* [PROBLEM]: Entries follow. Give back exactly the lines starting at the one containing "Definition default_upcase (c" and ending at the one containing "Lemma inside_O i j : inside i 0 j = false.", and no other lines.

* [RECORDS FOR THIS EXERCISE]:
(* ===== verification/Upcase.v ===== *)
(** * The default upcase table

    Models [src/ntfs/upcase.c]. *)

From Stdlib Require Import ZArith Lia Bool.
From stdpp Require Import base list numbers option.
From S2P Require Import Prelude Runlist RunlistBuf Mst Unistr UnistrTheorems.

Definition default_upcase_len : Z := 0x10000.

(** Start, End, Add *)
Definition uc_run_table : list (Z * Z * Z) := [
  (0x0061, 0x007B, (-32)); (0x0451, 0x045D, (-80)); (0x1F70, 0x1F72, 74);
  (0x00E0, 0x00F7, (-32)); (0x045E, 0x0460, (-80)); (0x1F72, 0x1F76, 86);
  (0x00F8, 0x00FF, (-32)); (0x0561, 0x0587, (-48)); (0x1F76, 0x1F78, 100);
  (0x0256, 0x0258, (-205)); (0x1F00, 0x1F08, 8); (0x1F78, 0x1F7A, 128);
  (0x028A, 0x028C, (-217)); (0x1F10, 0x1F16, 8); (0x1F7A, 0x1F7C, 112);
  (0x03AC, 0x03AD, (-38)); (0x1F20, 0x1F28, 8); (0x1F7C, 0x1F7E, 126);
  (0x03AD, 0x03B0, (-37)); (0x1F30, 0x1F38, 8); (0x1FB0, 0x1FB2, 8);
  (0x03B1, 0x03C2, (-32)); (0x1F40, 0x1F46, 8); (0x1FD0, 0x1FD2, 8);
  (0x03C2, 0x03C3, (-31)); (0x1F51, 0x1F52, 8); (0x1FE0, 0x1FE2, 8);
  (0x03C3, 0x03CC, (-32)); (0x1F53, 0x1F54, 8); (0x1FE5, 0x1FE6, 7);
  (0x03CC, 0x03CD, (-64)); (0x1F55, 0x1F56, 8); (0x2170, 0x2180, (-16));
  (0x03CD, 0x03CF, (-63)); (0x1F57, 0x1F58, 8); (0x24D0, 0x24EA, (-26));
  (0x0430, 0x0450, (-32)); (0x1F60, 0x1F68, 8); (0xFF41, 0xFF5B, (-32))].

(** Start, End *)
Definition uc_dup_table : list (Z * Z) := [
  (0x0100, 0x012F); (0x01A0, 0x01A6); (0x03E2, 0x03EF);
  (0x04CB, 0x04CC); (0x0132, 0x0137); (0x01B3, 0x01B7);
  (0x0460, 0x0481); (0x04D0, 0x04EB); (0x0139, 0x0149);
  (0x01CD, 0x01DD); (0x0490, 0x04BF); (0x04EE, 0x04F5);
  (0x014A, 0x0178); (0x01DE, 0x01EF); (0x04BF, 0x04BF);
  (0x04F8, 0x04F9); (0x0179, 0x017E); (0x01F4, 0x01F5);
  (0x04C1, 0x04C4); (0x1E00, 0x1E95); (0x018B, 0x018B);
  (0x01FA, 0x0218); (0x04C7, 0x04C8); (0x1EA0, 0x1EF9)].

(** Offset, Value *)
Definition uc_word_table : list (Z * Z) := [
  (0x00FF, 0x0178); (0x01AD, 0x01AC); (0x01F3, 0x01F1);
  (0x0269, 0x0196); (0x0183, 0x0182); (0x01B0, 0x01AF);
  (0x0253, 0x0181); (0x026F, 0x019C); (0x0185, 0x0184);
  (0x01B9, 0x01B8); (0x0254, 0x0186); (0x0272, 0x019D);
  (0x0188, 0x0187); (0x01BD, 0x01BC); (0x0259, 0x018F);
  (0x0275, 0x019F); (0x018C, 0x018B); (0x01C6, 0x01C4);
  (0x025B, 0x0190); (0x0283, 0x01A9); (0x0192, 0x0191);
  (0x01C9, 0x01C7); (0x0260, 0x0193); (0x0288, 0x01AE);
  (0x0199, 0x0198); (0x01CC, 0x01CA); (0x0263, 0x0194);
  (0x0292, 0x01B7); (0x01A8, 0x01A7); (0x01DD, 0x018E);
  (0x0268, 0x0197)].

(** [le16_add_cpu(&uc[i], val)] *)
Definition le16_add_cpu (uc : list Z) (i val : Z) : outcome (list Z) := x ← rd uc i; wr uc i (u16 (x + val)).

(** [for (i = start; i < end; i++) uc[i] = cpu_to_le16(i);] for [n] rounds *)
Fixpoint uc_init (n : nat) (uc : list Z) (i : Z) : outcome (list Z) :=
  match n with
  | O => Ret uc
  | S n => uc ← wr uc i (u16 i); uc_init n uc (i + 1)
  end.

Fixpoint uc_run (n : nat) (uc : list Z) (i add : Z) : outcome (list Z) :=
  match n with
  | O => Ret uc
  | S n => uc ← le16_add_cpu uc i add; uc_run n uc (i + 1) add
  end.

Fixpoint uc_runs (t : list (Z * Z * Z)) (uc : list Z) : outcome (list Z) :=
  match t with
  | [] => Ret uc
  | (s, e, a) :: t => uc ← uc_run (Z.to_nat (e - s)) uc s a; uc_runs t uc
  end.

Fixpoint uc_dup (n : nat) (uc : list Z) (i : Z) : outcome (list Z) :=
  match n with
  | O => Ret uc
  | S n => uc ← le16_add_cpu uc (i + 1) (-1); uc_dup n uc (i + 2)
  end.

(** [i < end] for [i] from [start] in steps of two: [(end - start + 1) / 2] rounds *)
Fixpoint uc_dups (t : list (Z * Z)) (uc : list Z) : outcome (list Z) :=
  match t with
  | [] => Ret uc
  | (s, e) :: t => uc ← uc_dup (Z.to_nat ((e - s + 1) / 2)) uc s; uc_dups t uc
  end.

Fixpoint uc_words (t : list (Z * Z)) (uc : list Z) : outcome (list Z) :=
  match t with
  | [] => Ret uc
  | (o, v) :: t => uc ← wr uc o (u16 v); uc_words t uc
  end.

(** [generate_default_upcase]: [None] for NULL. *)
Definition generate_default_upcase `{KA : KernelAlloc} : outcome (option (list Z)) :=
  p ← ntfs_malloc_nofs (default_upcase_len * 2);
  match p with
  | None => Ret None
  | Some bytes =>
      let uc := repeat 0 (Z.to_nat (bytes / 2)) in
      uc ← uc_init (Z.to_nat default_upcase_len) uc 0;
      uc ← uc_runs uc_run_table uc;
      uc ← uc_dups uc_dup_table uc;
      uc ← uc_words uc_word_table uc;
      Ret (Some uc)
  end.

(** ** What the table contains *)

Definition run_char (c : Z) (x : Z) (t : Z * Z * Z) : Z :=
  let '(s, e, a) := t in if (s <=? c) && (c <? e) then u16 (x + a) else x.
Definition dup_char (c : Z) (x : Z) (t : Z * Z) : Z :=
  let '(s, e) := t in
  if (s <? c) && (c <=? e) && ((c - s) mod 2 =? 1) then u16 (x + -1) else x.
Definition word_char (c : Z) (x : Z) (t : Z * Z) : Z := let '(o, v) := t in if c =? o then u16 v else x.

(** The upcase of a character. *)
Definition default_upcase (c : Z) : Z :=
  fold_left (word_char c) uc_word_table (fold_left (dup_char c) uc_dup_table (fold_left (run_char c) uc_run_table c)).

(** One update, seen through lookups. *)
Lemma le16_add_word uc i v x :
  word uc i = Some x ->
  exists uc', le16_add_cpu uc i v = Ret uc' /\ zlen uc' = zlen uc /\
    forall j, word uc' j = if j =? i then Some (u16 (x + v)) else word uc j.
Proof.
  intros Hx. unfold le16_add_cpu. pose proof Hx as Hrd. apply rd_word in Hrd. rewrite Hrd, bind_Ret. apply wr_word.
  apply rd_spec in Hrd as [? Hl%lookup_lt_Some]. unfold zlen. lia.
Qed.

(** [j] is one of the [n] indices from [i] on. *)
Definition inside (i : Z) (n : nat) (j : Z) : bool := (i <=? j) && (j <? i + Z.of_nat n).

Lemma inside_O i j : inside i 0 j = false.
Proof. unfold inside. destruct (Z.leb_spec i j), (Z.ltb_spec j (i + Z.of_nat 0)); done || lia. Qed.

Lemma inside_S i n j : inside i (S n) j = (j =? i) || inside (i + 1) n j.
Proof.
  unfold inside. destruct (Z.leb_spec i j), (Z.ltb_spec j (i + Z.of_nat (S n))), (Z.eqb_spec j i),
    (Z.leb_spec (i + 1) j), (Z.ltb_spec j (i + 1 + Z.of_nat n)); done || lia.
Qed.

Lemma uc_init_spec n : forall uc i, 0 <= i -> i + Z.of_nat n <= zlen uc ->
  exists uc', uc_init n uc i = Ret uc' /\ zlen uc' = zlen uc /\
    forall j, word uc' j = if inside i n j then Some (u16 j) else word uc j.
Proof.
  induction n as [|n IH]; intros uc i Hi Hn; cbn [uc_init].
  { exists uc. split; [done|]. split; [done|]. intros j. by rewrite inside_O. }
  destruct (wr_word uc i (u16 i)) as (u1 & -> & Hz & H1); [lia|]. rewrite bind_Ret.
  destruct (IH u1 (i + 1)) as (u2 & -> & Hz2 & H2); [lia..|]. exists u2. split; [done|]. split; [lia|].
  intros j. rewrite H2, H1, inside_S. destruct (inside (i + 1) n j); [by rewrite orb_true_r|].
  rewrite orb_false_r. by destruct (Z.eqb_spec j i) as [->|].
Qed.

(** [uc] has an entry for every character, [g c] for the character [c]. *)
Definition holds_table (uc : list Z) (g : Z -> Z) : Prop :=
  default_upcase_len <= zlen uc /\ forall c, 0 <= c < default_upcase_len -> word uc c = Some (g c).

Lemma le16_add_table uc g i v :
  holds_table uc g -> 0 <= i < default_upcase_len ->
  exists uc', le16_add_cpu uc i v = Ret uc' /\
    holds_table uc' (fun c => if c =? i then u16 (g c + v) else g c).
Proof.
  intros [Hl Hg] Hi. destruct (le16_add_word uc i v (g i)) as (uc' & -> & Hz & H); [auto|].
  exists uc'. split; [done|]. split; [lia|]. intros c Hc. rewrite H. destruct (Z.eqb_spec c i) as [->|]; auto.
Qed.

Lemma holds_table_ext uc g g' :
  (forall c, 0 <= c < default_upcase_len -> g c = g' c) -> holds_table uc g -> holds_table uc g'.
Proof. intros E [Hl Hg]. split; [done|]. intros c Hc. rewrite Hg, E by done. done. Qed.

Lemma uc_run_table_spec a n : forall uc g i,
  holds_table uc g -> 0 <= i -> i + Z.of_nat n <= default_upcase_len ->
  exists uc', uc_run n uc i a = Ret uc' /\
    holds_table uc' (fun c => if inside i n c then u16 (g c + a) else g c).
Proof.
  induction n as [|n IH]; intros uc g i Hg Hi Hn; cbn [uc_run].
  { exists uc. split; [done|]. eapply holds_table_ext; [|exact Hg]. intros c _. by rewrite inside_O. }
  destruct (le16_add_table uc g i a Hg) as (u1 & -> & H1); [lia|]. rewrite bind_Ret.
  destruct (IH u1 _ (i + 1) H1) as (u2 & -> & H2); [lia..|]. exists u2. split; [done|].
  eapply holds_table_ext; [|exact H2]. intros c _. cbn beta. rewrite inside_S.
  destruct (Z.eqb_spec c i) as [->|]; [|done]. unfold inside. by destruct (Z.leb_spec (i + 1) i); [lia|].
Qed.

(** The rows of the tables are inside the table. *)
Definition run_row_ok (t : Z * Z * Z) : bool := let '(s, e, _) := t in (0 <=? s) && (s <=? e) && (e <=? 0x10000).
Definition dup_row_ok (t : Z * Z) : bool := let '(s, e) := t in (0 <=? s) && (s <=? e) && (e <? 0xffff).
Definition word_row_ok (t : Z * Z) : bool := let '(o, v) := t in (0 <=? o) && (o <? 0x10000).

Lemma uc_runs_spec t : forall uc g, forallb run_row_ok t = true -> holds_table uc g ->
  exists uc', uc_runs t uc = Ret uc' /\ holds_table uc' (fun c => fold_left (run_char c) t (g c)).
Proof.
  induction t as [|[[s e] a] t IH]; intros uc g Ht Hg; cbn [uc_runs]; [by exists uc|].
  cbn [forallb] in Ht. apply andb_true_iff in Ht as [Hr Ht]. unfold run_row_ok in Hr.
  destruct (uc_run_table_spec a (Z.to_nat (e - s)) uc g s Hg) as (u1 & -> & H1);
    [lia|unfold default_upcase_len; lia|]. rewrite bind_Ret.
  destruct (IH u1 _ Ht H1) as (u2 & -> & H2). exists u2. split; [done|].
  eapply holds_table_ext; [|exact H2]. intros c _. cbn [fold_left]. f_equal. unfold run_char, inside.
  replace (s + Z.of_nat (Z.to_nat (e - s))) with e by lia. done.
Qed.

(** [c] is one of the [n] characters [i + 1], [i + 3], .. *)
Definition odd_inside (i : Z) (n : nat) (c : Z) : bool :=
  (i <? c) && (c <? i + 2 * Z.of_nat n) && ((c - i) mod 2 =? 1).

Lemma odd_inside_S i n c : odd_inside i (S n) c = (c =? i + 1) || odd_inside (i + 2) n c.
Proof.
  unfold odd_inside. replace (c - (i + 2)) with (c - i + (-1) * 2) by lia. rewrite Z.mod_add by lia.
  pose proof (Z.div_mod (c - i) 2 ltac:(done)). pose proof (Z.mod_pos_bound (c - i) 2 ltac:(done)).
  destruct (Z.eqb_spec c (i + 1)) as [->|].
  { replace (i + 1 - i) with 1 by lia. destruct (Z.ltb_spec i (i + 1)), (Z.ltb_spec (i + 1) (i + 2 * Z.of_nat (S n))); done || lia. }
  destruct (Z.eqb_spec ((c - i) mod 2) 1); [|by rewrite !andb_false_r]. rewrite !andb_true_r.
  destruct (Z.ltb_spec i c), (Z.ltb_spec c (i + 2 * Z.of_nat (S n))), (Z.ltb_spec (i + 2) c),
    (Z.ltb_spec c (i + 2 + 2 * Z.of_nat n)); done || lia.
Qed.

Lemma uc_dup_spec n : forall uc g i,
  holds_table uc g -> 0 <= i -> i + 2 * Z.of_nat n <= default_upcase_len ->
  exists uc', uc_dup n uc i = Ret uc' /\
    holds_table uc' (fun c => if odd_inside i n c then u16 (g c + -1) else g c).
Proof.
  induction n as [|n IH]; intros uc g i Hg Hi Hn; cbn [uc_dup].
  { exists uc. split; [done|]. eapply holds_table_ext; [|exact Hg]. intros c _. unfold odd_inside.
    destruct (Z.ltb_spec i c), (Z.ltb_spec c (i + 2 * Z.of_nat 0)); done || lia. }
  destruct (le16_add_table uc g (i + 1) (-1) Hg) as (u1 & -> & H1); [lia|]. rewrite bind_Ret.
  destruct (IH u1 _ (i + 2) H1) as (u2 & -> & H2); [lia..|]. exists u2. split; [done|].
  eapply holds_table_ext; [|exact H2]. intros c _. cbn beta. rewrite odd_inside_S.
  destruct (Z.eqb_spec c (i + 1)) as [->|]; [|done]. unfold odd_inside. by destruct (Z.ltb_spec (i + 2) (i + 1)); [lia|].
Qed.

Lemma uc_dups_spec t : forall uc g, forallb dup_row_ok t = true -> holds_table uc g ->
  exists uc', uc_dups t uc = Ret uc' /\ holds_table uc' (fun c => fold_left (dup_char c) t (g c)).
Proof.
  induction t as [|[s e] t IH]; intros uc g Ht Hg; cbn [uc_dups]; [by exists uc|].
  cbn [forallb] in Ht. apply andb_true_iff in Ht as [Hr Ht]. unfold dup_row_ok in Hr.
  pose proof (Z.div_mod (e - s + 1) 2 ltac:(done)) as Hdm. pose proof (Z.mod_pos_bound (e - s + 1) 2 ltac:(done)).
  set (n := Z.to_nat ((e - s + 1) / 2)). assert (Hn : Z.of_nat n = (e - s + 1) / 2) by (unfold n; lia).
  destruct (uc_dup_spec n uc g s Hg) as (u1 & -> & H1);
    [lia|unfold default_upcase_len; lia|]. rewrite bind_Ret.
  destruct (IH u1 _ Ht H1) as (u2 & -> & H2). exists u2. split; [done|].
  eapply holds_table_ext; [|exact H2]. intros c _. cbn [fold_left]. f_equal. unfold dup_char, odd_inside.
  pose proof (Z.div_mod (c - s) 2 ltac:(done)). rewrite Hn.
  destruct (Z.eqb_spec ((c - s) mod 2) 1); [|by rewrite !andb_false_r]. rewrite !andb_true_r.
  destruct (Z.ltb_spec s c), (Z.leb_spec c e), (Z.ltb_spec c (s + 2 * ((e - s + 1) / 2))); done || lia.
Qed.

Lemma uc_words_spec t : forall uc g, forallb word_row_ok t = true -> holds_table uc g ->
  exists uc', uc_words t uc = Ret uc' /\ holds_table uc' (fun c => fold_left (word_char c) t (g c)).
Proof.
  induction t as [|[o v] t IH]; intros uc g Ht Hg; cbn [uc_words]; [by exists uc|].
  cbn [forallb] in Ht. apply andb_true_iff in Ht as [Hr Ht]. unfold word_row_ok in Hr. destruct Hg as [Hl Hg].
  destruct (wr_word uc o (u16 v)) as (u1 & -> & Hz & H1); [unfold default_upcase_len in Hl; lia|]. rewrite bind_Ret.
  destruct (IH u1 (fun c => word_char c (g c) (o, v)) Ht) as (u2 & -> & H2).
  { split; [lia|]. intros c Hc. rewrite H1. cbn. destruct (Z.eqb_spec c o); auto. }
  exists u2. done.
Qed.

(** [generate_default_upcase] returns NULL only when there is no memory;
    otherwise the table maps every character to its upcase according to the
    three tables of the source; in particular the small ASCII letters to the
    capitals and the rest of ASCII to itself. *)
Theorem default_upcase_correct {KA : KernelAlloc} :
  generate_default_upcase = Ret None \/
  exists uc, generate_default_upcase = Ret (Some uc) /\
    (forall c, 0 <= c < default_upcase_len -> word uc c = Some (default_upcase c)) /\
    default_upcase_len <= zlen uc /\
    (forall c, 0 <= c < 0x80 -> default_upcase c = if (0x61 <=? c) && (c <=? 0x7a) then c - 32 else c).
Proof.
  unfold generate_default_upcase, ntfs_malloc_nofs.
  destruct (malloc_cases false (default_upcase_len * 2)) as [->|(bytes & -> & Hb)]; [done|by left|]. right.
  rewrite bind_Ret. set (uc := repeat 0 (Z.to_nat (bytes / 2))).
  assert (Huc : default_upcase_len <= zlen uc).
  { unfold uc, zlen, default_upcase_len in *. rewrite repeat_length.
    assert (0x10000 <= bytes / 2) by (apply Z.div_le_lower_bound; lia). lia. }
  destruct (uc_init_spec (Z.to_nat default_upcase_len) uc 0) as (u0 & -> & Hz0 & H0); [lia|rewrite Z2Nat.id by (unfold default_upcase_len; lia); lia|]. rewrite bind_Ret.
  assert (Ht0 : holds_table u0 (fun c => c)).
  { split; [lia|]. intros c Hc. rewrite H0. unfold inside. rewrite Z2Nat.id by (unfold default_upcase_len; lia).
    destruct (Z.leb_spec 0 c), (Z.ltb_spec c (0 + default_upcase_len)); [|lia..]. cbn.
    by rewrite u16_id by (unfold default_upcase_len in *; lia). }
  destruct (uc_runs_spec uc_run_table u0 _ eq_refl Ht0) as (u1 & -> & H1). rewrite bind_Ret.
  destruct (uc_dups_spec uc_dup_table u1 _ eq_refl H1) as (u2 & -> & H2). rewrite bind_Ret.
  destruct (uc_words_spec uc_word_table u2 _ eq_refl H2) as (u3 & -> & H3). rewrite bind_Ret.
  exists u3. split; [done|]. destruct H3 as [Hl H3]. split; [exact H3|]. split; [done|].
  intros c Hc.
  assert (Hall : forallb (fun n => default_upcase (Z.of_nat n) =?
    (if (0x61 <=? Z.of_nat n) && (Z.of_nat n <=? 0x7a) then Z.of_nat n - 32 else Z.of_nat n)) (seq 0 128) = true)
    by (vm_compute; reflexivity).
  rewrite forallb_forall in Hall. specialize (Hall (Z.to_nat c)). rewrite Z2Nat.id in Hall by lia.
  apply Z.eqb_eq, Hall, in_seq. lia.
Qed.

* [RESULT BELOW]:
Definition default_upcase (c : Z) : Z :=
  fold_left (word_char c) uc_word_table (fold_left (dup_char c) uc_dup_table (fold_left (run_char c) uc_run_table c)).

(** One update, seen through lookups. *)
Lemma le16_add_word uc i v x :
  word uc i = Some x ->
  exists uc', le16_add_cpu uc i v = Ret uc' /\ zlen uc' = zlen uc /\
    forall j, word uc' j = if j =? i then Some (u16 (x + v)) else word uc j.
Proof.
  intros Hx. unfold le16_add_cpu. pose proof Hx as Hrd. apply rd_word in Hrd. rewrite Hrd, bind_Ret. apply wr_word.
  apply rd_spec in Hrd as [? Hl%lookup_lt_Some]. unfold zlen. lia.
Qed.

(** [j] is one of the [n] indices from [i] on. *)
Definition inside (i : Z) (n : nat) (j : Z) : bool := (i <=? j) && (j <? i + Z.of_nat n).

Lemma inside_O i j : inside i 0 j = false.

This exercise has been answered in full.